Work task.
Extract every line below that contains the word "Hinv".

______

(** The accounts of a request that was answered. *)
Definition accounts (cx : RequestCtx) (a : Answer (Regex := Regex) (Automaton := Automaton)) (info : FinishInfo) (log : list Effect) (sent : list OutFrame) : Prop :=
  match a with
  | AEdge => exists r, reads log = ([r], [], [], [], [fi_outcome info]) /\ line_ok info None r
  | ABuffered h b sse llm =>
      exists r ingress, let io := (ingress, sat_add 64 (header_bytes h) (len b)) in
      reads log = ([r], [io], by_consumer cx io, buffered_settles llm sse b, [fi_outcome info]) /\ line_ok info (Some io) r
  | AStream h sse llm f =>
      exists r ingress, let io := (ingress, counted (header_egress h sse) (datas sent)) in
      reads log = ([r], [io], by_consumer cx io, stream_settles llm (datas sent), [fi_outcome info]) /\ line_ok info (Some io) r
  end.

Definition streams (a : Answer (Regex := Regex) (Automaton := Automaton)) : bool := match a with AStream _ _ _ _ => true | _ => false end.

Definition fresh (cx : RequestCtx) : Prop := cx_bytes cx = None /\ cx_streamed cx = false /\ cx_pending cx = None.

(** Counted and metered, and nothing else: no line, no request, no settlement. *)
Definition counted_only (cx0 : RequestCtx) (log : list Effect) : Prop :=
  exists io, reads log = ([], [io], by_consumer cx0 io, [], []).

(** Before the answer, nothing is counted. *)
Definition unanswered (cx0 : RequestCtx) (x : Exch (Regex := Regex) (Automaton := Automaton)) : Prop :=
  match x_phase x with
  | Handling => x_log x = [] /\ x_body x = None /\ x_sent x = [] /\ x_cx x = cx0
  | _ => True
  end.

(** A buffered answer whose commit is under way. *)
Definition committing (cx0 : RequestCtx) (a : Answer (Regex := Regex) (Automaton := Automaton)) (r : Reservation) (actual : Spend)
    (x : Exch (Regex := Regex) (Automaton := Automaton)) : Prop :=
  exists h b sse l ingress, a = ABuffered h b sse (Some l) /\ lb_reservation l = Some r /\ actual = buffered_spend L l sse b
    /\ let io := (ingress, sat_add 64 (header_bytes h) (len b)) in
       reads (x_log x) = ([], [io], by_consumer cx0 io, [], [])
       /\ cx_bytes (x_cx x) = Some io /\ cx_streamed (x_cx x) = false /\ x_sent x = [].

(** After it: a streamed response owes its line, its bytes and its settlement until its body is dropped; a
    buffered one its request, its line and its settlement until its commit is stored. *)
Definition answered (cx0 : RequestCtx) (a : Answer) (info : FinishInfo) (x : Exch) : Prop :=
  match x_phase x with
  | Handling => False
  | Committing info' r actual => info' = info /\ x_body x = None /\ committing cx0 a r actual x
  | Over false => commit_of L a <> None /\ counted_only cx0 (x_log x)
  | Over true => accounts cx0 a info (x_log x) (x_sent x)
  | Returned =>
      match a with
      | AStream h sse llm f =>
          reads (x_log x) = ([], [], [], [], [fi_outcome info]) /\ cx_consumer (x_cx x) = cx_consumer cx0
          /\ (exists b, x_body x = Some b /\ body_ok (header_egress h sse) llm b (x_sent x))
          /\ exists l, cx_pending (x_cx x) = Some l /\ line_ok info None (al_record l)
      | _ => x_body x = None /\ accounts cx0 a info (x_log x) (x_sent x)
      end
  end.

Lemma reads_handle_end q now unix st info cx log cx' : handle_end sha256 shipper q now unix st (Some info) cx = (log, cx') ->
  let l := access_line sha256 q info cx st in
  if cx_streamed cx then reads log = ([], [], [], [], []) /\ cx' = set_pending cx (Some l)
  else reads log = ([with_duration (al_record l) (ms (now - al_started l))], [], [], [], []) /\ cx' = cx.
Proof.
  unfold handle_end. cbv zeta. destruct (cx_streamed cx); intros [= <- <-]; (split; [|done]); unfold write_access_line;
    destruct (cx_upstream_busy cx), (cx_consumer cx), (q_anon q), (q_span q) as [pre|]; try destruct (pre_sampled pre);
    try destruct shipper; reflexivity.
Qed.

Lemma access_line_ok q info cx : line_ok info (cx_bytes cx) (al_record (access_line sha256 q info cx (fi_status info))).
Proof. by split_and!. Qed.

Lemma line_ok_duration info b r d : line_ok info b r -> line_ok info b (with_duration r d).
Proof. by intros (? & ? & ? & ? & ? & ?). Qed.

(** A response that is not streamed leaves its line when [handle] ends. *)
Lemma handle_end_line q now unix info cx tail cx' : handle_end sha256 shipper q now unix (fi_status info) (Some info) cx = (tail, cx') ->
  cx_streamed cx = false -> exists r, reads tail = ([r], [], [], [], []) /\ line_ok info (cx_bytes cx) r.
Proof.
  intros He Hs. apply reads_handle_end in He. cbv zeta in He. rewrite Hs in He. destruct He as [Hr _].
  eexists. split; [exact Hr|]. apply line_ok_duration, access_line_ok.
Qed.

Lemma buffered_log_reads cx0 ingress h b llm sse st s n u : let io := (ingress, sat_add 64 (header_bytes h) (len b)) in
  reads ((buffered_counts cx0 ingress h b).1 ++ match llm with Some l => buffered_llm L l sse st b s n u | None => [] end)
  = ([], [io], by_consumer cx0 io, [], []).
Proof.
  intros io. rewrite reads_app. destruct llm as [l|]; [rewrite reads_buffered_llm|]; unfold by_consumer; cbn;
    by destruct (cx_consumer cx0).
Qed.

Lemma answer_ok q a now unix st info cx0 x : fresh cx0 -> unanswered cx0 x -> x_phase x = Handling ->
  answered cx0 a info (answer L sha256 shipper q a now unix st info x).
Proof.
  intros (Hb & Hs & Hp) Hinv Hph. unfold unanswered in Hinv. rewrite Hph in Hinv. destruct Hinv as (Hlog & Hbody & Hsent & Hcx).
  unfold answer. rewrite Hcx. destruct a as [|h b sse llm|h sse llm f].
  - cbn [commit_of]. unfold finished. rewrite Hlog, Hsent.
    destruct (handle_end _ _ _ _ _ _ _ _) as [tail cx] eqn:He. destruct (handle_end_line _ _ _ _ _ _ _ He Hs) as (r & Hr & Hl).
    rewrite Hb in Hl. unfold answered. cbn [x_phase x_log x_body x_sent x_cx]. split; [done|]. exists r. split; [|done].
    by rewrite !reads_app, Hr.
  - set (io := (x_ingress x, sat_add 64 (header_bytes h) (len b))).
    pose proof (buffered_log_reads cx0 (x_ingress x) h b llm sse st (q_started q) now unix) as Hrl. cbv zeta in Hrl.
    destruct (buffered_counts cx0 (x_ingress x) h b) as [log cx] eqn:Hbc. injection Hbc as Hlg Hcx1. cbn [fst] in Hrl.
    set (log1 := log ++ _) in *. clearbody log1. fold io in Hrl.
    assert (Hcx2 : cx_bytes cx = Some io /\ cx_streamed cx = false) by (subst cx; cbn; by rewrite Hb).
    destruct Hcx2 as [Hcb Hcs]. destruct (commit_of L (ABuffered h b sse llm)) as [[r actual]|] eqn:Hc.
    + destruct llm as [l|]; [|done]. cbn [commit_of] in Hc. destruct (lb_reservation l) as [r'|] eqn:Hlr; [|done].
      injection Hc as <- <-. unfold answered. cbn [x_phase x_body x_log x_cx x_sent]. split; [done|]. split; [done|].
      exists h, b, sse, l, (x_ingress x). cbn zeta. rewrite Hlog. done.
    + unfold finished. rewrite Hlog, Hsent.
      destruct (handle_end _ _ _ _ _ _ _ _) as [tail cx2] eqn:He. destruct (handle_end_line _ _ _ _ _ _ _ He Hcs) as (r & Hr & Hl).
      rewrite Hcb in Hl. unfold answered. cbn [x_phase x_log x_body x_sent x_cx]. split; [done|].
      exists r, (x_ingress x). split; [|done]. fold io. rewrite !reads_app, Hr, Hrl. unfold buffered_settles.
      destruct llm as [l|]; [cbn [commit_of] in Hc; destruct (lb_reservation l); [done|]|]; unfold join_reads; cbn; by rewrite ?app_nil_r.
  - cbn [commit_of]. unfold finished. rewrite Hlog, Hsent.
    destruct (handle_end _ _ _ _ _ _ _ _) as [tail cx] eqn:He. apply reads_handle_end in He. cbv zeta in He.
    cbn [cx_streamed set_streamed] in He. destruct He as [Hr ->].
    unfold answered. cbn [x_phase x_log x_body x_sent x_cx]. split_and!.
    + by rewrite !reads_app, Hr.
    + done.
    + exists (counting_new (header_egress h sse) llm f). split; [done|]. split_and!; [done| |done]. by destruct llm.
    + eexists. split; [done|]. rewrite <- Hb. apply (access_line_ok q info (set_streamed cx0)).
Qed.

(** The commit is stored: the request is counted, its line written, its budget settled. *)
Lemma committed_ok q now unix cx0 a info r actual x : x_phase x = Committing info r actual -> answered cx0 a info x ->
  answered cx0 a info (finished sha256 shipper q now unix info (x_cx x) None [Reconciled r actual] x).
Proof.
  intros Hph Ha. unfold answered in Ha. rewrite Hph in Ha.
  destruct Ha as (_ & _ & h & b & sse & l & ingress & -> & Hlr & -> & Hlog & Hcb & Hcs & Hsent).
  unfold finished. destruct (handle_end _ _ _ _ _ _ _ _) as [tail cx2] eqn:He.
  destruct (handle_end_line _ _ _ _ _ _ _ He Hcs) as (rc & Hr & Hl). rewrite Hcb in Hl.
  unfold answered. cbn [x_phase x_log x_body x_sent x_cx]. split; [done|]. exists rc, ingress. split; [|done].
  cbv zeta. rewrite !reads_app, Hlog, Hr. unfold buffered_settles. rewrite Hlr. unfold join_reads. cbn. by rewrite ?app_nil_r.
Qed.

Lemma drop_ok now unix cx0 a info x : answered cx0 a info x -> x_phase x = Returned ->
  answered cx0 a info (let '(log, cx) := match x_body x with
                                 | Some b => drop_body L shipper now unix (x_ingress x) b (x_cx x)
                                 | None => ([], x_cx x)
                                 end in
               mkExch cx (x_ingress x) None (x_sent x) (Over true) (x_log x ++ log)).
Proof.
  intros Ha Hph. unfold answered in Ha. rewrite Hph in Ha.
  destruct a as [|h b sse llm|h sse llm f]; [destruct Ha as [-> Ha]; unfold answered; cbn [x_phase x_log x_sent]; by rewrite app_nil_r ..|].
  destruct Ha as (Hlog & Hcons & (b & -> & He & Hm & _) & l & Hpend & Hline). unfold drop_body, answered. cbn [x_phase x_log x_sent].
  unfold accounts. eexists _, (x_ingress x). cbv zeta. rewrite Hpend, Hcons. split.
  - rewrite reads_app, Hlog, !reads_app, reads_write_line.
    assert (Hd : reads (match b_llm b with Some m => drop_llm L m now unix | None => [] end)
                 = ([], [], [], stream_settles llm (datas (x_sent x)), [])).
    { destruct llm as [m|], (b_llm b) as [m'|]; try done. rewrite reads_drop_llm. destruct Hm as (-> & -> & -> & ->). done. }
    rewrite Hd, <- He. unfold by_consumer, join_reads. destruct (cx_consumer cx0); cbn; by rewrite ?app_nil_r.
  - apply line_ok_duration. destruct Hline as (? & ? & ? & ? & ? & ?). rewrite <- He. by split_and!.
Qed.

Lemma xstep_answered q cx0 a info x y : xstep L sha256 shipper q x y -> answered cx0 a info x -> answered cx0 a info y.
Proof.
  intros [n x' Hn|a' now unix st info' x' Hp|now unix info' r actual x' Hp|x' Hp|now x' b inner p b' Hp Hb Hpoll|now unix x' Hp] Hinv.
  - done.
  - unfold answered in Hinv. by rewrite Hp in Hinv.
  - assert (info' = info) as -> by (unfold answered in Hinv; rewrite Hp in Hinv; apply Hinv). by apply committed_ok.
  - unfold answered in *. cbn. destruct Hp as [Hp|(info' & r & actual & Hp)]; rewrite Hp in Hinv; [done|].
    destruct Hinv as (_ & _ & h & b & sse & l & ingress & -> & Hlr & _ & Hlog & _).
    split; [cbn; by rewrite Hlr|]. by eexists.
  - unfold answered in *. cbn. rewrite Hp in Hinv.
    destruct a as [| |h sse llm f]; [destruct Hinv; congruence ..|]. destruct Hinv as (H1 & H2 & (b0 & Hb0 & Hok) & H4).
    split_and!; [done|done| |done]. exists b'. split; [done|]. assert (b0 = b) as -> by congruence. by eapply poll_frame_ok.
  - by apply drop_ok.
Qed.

______

Solved problem.
  intros (Hb & Hs & Hp) Hinv Hph. unfold unanswered in Hinv. rewrite Hph in Hinv. destruct Hinv as (Hlog & Hbody & Hsent & Hcx).
  intros [n x' Hn|a' now unix st info' x' Hp|now unix info' r actual x' Hp|x' Hp|now x' b inner p b' Hp Hb Hpoll|now unix x' Hp] Hinv.
  - unfold answered in Hinv. by rewrite Hp in Hinv.
  - assert (info' = info) as -> by (unfold answered in Hinv; rewrite Hp in Hinv; apply Hinv). by apply committed_ok.
  - unfold answered in *. cbn. destruct Hp as [Hp|(info' & r & actual & Hp)]; rewrite Hp in Hinv; [done|].
    destruct Hinv as (_ & _ & h & b & sse & l & ingress & -> & Hlr & _ & Hlog & _).
  - unfold answered in *. cbn. rewrite Hp in Hinv.
    destruct a as [| |h sse llm f]; [destruct Hinv; congruence ..|]. destruct Hinv as (H1 & H2 & (b0 & Hb0 & Hok) & H4).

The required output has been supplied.